▸ Task to complete:
A word-for-word restatement of all the records is the required answer.
..........
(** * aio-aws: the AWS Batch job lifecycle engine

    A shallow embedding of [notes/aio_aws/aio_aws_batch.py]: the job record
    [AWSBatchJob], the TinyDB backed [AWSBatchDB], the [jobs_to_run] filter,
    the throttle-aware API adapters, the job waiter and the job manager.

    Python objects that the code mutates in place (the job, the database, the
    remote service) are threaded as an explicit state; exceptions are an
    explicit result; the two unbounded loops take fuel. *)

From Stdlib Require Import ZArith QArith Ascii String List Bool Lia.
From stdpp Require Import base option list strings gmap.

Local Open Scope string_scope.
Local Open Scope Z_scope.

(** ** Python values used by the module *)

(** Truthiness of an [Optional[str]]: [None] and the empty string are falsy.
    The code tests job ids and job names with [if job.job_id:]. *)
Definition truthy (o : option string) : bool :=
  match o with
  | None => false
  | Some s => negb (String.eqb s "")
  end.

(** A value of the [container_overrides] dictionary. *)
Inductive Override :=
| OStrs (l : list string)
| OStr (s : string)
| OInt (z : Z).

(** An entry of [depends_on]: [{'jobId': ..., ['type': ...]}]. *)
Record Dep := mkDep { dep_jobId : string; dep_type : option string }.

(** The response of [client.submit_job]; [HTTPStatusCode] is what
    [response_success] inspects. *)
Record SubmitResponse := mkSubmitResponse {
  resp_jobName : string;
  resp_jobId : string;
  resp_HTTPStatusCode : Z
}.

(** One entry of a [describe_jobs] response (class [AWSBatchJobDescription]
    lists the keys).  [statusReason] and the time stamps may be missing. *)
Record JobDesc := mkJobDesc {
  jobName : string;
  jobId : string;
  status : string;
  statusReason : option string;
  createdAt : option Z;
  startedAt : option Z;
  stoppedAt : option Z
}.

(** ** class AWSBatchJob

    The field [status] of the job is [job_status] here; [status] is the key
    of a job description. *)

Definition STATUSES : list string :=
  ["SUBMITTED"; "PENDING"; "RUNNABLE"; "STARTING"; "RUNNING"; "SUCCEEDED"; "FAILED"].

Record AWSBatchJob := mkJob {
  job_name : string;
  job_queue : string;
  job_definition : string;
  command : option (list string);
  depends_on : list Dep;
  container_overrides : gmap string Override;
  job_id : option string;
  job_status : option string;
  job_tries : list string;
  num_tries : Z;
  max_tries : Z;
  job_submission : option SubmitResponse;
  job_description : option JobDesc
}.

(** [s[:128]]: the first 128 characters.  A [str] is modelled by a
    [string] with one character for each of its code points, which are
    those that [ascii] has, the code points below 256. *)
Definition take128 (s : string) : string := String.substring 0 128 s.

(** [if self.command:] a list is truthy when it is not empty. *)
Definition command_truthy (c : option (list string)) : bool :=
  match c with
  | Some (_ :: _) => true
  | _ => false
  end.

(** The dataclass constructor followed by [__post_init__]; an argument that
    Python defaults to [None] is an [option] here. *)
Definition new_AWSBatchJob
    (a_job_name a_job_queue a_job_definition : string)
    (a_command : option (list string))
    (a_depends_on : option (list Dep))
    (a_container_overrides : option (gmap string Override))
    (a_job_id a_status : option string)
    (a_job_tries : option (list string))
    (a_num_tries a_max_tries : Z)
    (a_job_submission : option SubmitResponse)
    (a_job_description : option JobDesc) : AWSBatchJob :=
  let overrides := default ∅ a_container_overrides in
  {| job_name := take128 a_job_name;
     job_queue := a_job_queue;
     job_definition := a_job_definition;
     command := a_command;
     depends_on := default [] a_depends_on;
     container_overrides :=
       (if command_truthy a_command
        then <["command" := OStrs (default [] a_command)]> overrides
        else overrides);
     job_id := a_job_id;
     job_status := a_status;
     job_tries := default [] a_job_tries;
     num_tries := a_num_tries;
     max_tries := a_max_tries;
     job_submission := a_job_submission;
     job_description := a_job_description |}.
..........
▸ Answer for the task:
(** * aio-aws: the AWS Batch job lifecycle engine

    A shallow embedding of [notes/aio_aws/aio_aws_batch.py]: the job record
    [AWSBatchJob], the TinyDB backed [AWSBatchDB], the [jobs_to_run] filter,
    the throttle-aware API adapters, the job waiter and the job manager.

    Python objects that the code mutates in place (the job, the database, the
    remote service) are threaded as an explicit state; exceptions are an
    explicit result; the two unbounded loops take fuel. *)

From Stdlib Require Import ZArith QArith Ascii String List Bool Lia.
From stdpp Require Import base option list strings gmap.

Local Open Scope string_scope.
Local Open Scope Z_scope.

(** ** Python values used by the module *)

(** Truthiness of an [Optional[str]]: [None] and the empty string are falsy.
    The code tests job ids and job names with [if job.job_id:]. *)
Definition truthy (o : option string) : bool :=
  match o with
  | None => false
  | Some s => negb (String.eqb s "")
  end.

(** A value of the [container_overrides] dictionary. *)
Inductive Override :=
| OStrs (l : list string)
| OStr (s : string)
| OInt (z : Z).

(** An entry of [depends_on]: [{'jobId': ..., ['type': ...]}]. *)
Record Dep := mkDep { dep_jobId : string; dep_type : option string }.

(** The response of [client.submit_job]; [HTTPStatusCode] is what
    [response_success] inspects. *)
Record SubmitResponse := mkSubmitResponse {
  resp_jobName : string;
  resp_jobId : string;
  resp_HTTPStatusCode : Z
}.

(** One entry of a [describe_jobs] response (class [AWSBatchJobDescription]
    lists the keys).  [statusReason] and the time stamps may be missing. *)
Record JobDesc := mkJobDesc {
  jobName : string;
  jobId : string;
  status : string;
  statusReason : option string;
  createdAt : option Z;
  startedAt : option Z;
  stoppedAt : option Z
}.

(** ** class AWSBatchJob

    The field [status] of the job is [job_status] here; [status] is the key
    of a job description. *)

Definition STATUSES : list string :=
  ["SUBMITTED"; "PENDING"; "RUNNABLE"; "STARTING"; "RUNNING"; "SUCCEEDED"; "FAILED"].

Record AWSBatchJob := mkJob {
  job_name : string;
  job_queue : string;
  job_definition : string;
  command : option (list string);
  depends_on : list Dep;
  container_overrides : gmap string Override;
  job_id : option string;
  job_status : option string;
  job_tries : list string;
  num_tries : Z;
  max_tries : Z;
  job_submission : option SubmitResponse;
  job_description : option JobDesc
}.

(** [s[:128]]: the first 128 characters.  A [str] is modelled by a
    [string] with one character for each of its code points, which are
    those that [ascii] has, the code points below 256. *)
Definition take128 (s : string) : string := String.substring 0 128 s.

(** [if self.command:] a list is truthy when it is not empty. *)
Definition command_truthy (c : option (list string)) : bool :=
  match c with
  | Some (_ :: _) => true
  | _ => false
  end.

(** The dataclass constructor followed by [__post_init__]; an argument that
    Python defaults to [None] is an [option] here. *)
Definition new_AWSBatchJob
    (a_job_name a_job_queue a_job_definition : string)
    (a_command : option (list string))
    (a_depends_on : option (list Dep))
    (a_container_overrides : option (gmap string Override))
    (a_job_id a_status : option string)
    (a_job_tries : option (list string))
    (a_num_tries a_max_tries : Z)
    (a_job_submission : option SubmitResponse)
    (a_job_description : option JobDesc) : AWSBatchJob :=
  let overrides := default ∅ a_container_overrides in
  {| job_name := take128 a_job_name;
     job_queue := a_job_queue;
     job_definition := a_job_definition;
     command := a_command;
     depends_on := default [] a_depends_on;
     container_overrides :=
       (if command_truthy a_command
        then <["command" := OStrs (default [] a_command)]> overrides
        else overrides);
     job_id := a_job_id;
     job_status := a_status;
     job_tries := default [] a_job_tries;
     num_tries := a_num_tries;
     max_tries := a_max_tries;
     job_submission := a_job_submission;
     job_description := a_job_description |}.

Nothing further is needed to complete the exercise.